(Dataset entries)
--- START ---
Lemma runOps_ok level b end_ os seenPhi m st available isExternal :
  atLeast level Maturity.Ssa = false -> checkOps level f b seenPhi os = true ->
  (forall opId, opId ∈ os -> checkDefinition f (b, opId) = true) ->
  checkUses f b available os = true -> machine_ok m -> provides m available ->
  (os = [] -> atLeast level Maturity.Cfg = false \/ isExternal = true) ->
  exists r m' st', runOps f hooks end_ os m st = Some (r, m', st') /\ machine_ok m' /\
    allowed level os isExternal r.
Proof using Type*.
  intros Hbelow. revert seenPhi m st available. induction os as [|opId os IH];
    intros seenPhi m st available Hops Hdefn Huses Hm Hp Hend; cbn [runOps].
  { eexists _, m, st. split; [done|]. split; [exact Hm|]. intros _. right; right. split; [done|by apply Hend]. }
  apply checkOps_cons in Hops as (o & seenPhi' & Ho & Hcheck & Hterm & Hlast & Hrest).
  destruct (checkOp_spec level f b o Hcheck) as (xs & _ & Hxs & _).
  cbn [checkUses] in Huses. rewrite Ho, Hxs in Huses. apply andb_true_iff in Huses as [Hxok Huses].
  rewrite Ho. cbn [mbind option_bind].
  pose proof (execStep_ok level b opId o m available Hbelow Ho Hcheck (Hdefn opId ltac:(by left)) Hm Hp xs Hxs Hxok st)
    as Hstep. unfold steps in Hstep.
  destruct (execStep f hooks o m st) as [[m' st'|r m' st']|]; cbn [mbind option_bind]; [| |done].
  - destruct Hstep as (Hm' & Hnt & Hp').
    destruct (IH seenPhi' m' st' (if handleValid (result o) then {[result o]} ∪ available else available) Hrest) as (r & m'' & st'' & Hr & Hm'' & Ha);
      [intros i Hi; apply Hdefn; by right|exact Huses|exact Hm'|exact Hp'|by intros ->; left; apply Hlast|].
    exists r, m'', st''. split; [done|]. split; [done|by apply allowed_weaken].
  - destruct Hstep as [Hm' Ht]. exists r, m', st'. split; [done|]. split; [done|]. intros He.
    destruct (Ht He) as [?|Hphi]; [by left|]. right; left. exists opId, o. split; [by left|done].
Qed.

(** C10 Verified blocks run. The function verifies below SSA with a well-formed
    pool; its float operations are of width 32 or at least 64, it has no node C++ can
    leave undefined (64-bit signed division, float-to-integer conversion, zero-width
    operation, flag bundle not of 1 to 64 bits: [Sample.verified_nodes_undefined]),
    its registers have at most 128 bits with zero-extending views at offset 0, and its
    values have valid types. The intrinsic hook returns values of the type asked for,
    the memory keeps its laws, and the machine entered holds values of the registers'
    types. Then a block always comes to an outcome, in a machine whose registers and
    defined values have their types again. An error is then a diagnostic of the
    evaluation or of the memory, never one that a value was read before its
    definition; or a phi, which SSA brings; or the missing terminator of an external
    block or of IL not yet cut into blocks. *)
Theorem verified_block_runs level b blk m st :
  verifyOk level f = true -> atLeast level Maturity.Ssa = false -> blockAtId f b = Some blk -> enterable m ->
  exists r m' st', runBlock f hooks b m st = Some (r, m', st') /\ machine_ok m' /\
    allowed level (blockOps blk) (external blk) r.
Proof using Type*.
  intros Hv Hbelow Hb Hm. unfold runBlock. rewrite Hb. cbn [mbind option_bind].
  destruct (verified_ops level f Hv b blk Hb) as [Hops Hext].
  apply (runOps_ok level b _ _ false _ st ∅); [exact Hbelow|exact Hops| | |by apply freshSlots_ok| |].
  - intros opId. by apply (verified_definitions level f Hv b blk).
  - exact (verified_uses level f Hv b blk Hbelow Hb).
  - apply freshSlots_provides.
  - intros Hnil. right. exact (Hext Hnil).
Qed.
End Machines.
--- END ---
* _Action item_: Print the lines above from the one with "(** C10 Verified" through the one with "evaluation or of", both included, exactly as written and nothing more.

* _Answer section_:
(** C10 Verified blocks run. The function verifies below SSA with a well-formed
    pool; its float operations are of width 32 or at least 64, it has no node C++ can
    leave undefined (64-bit signed division, float-to-integer conversion, zero-width
    operation, flag bundle not of 1 to 64 bits: [Sample.verified_nodes_undefined]),
    its registers have at most 128 bits with zero-extending views at offset 0, and its
    values have valid types. The intrinsic hook returns values of the type asked for,
    the memory keeps its laws, and the machine entered holds values of the registers'
    types. Then a block always comes to an outcome, in a machine whose registers and
    defined values have their types again. An error is then a diagnostic of the
    evaluation or of the memory, never one that a value was read before its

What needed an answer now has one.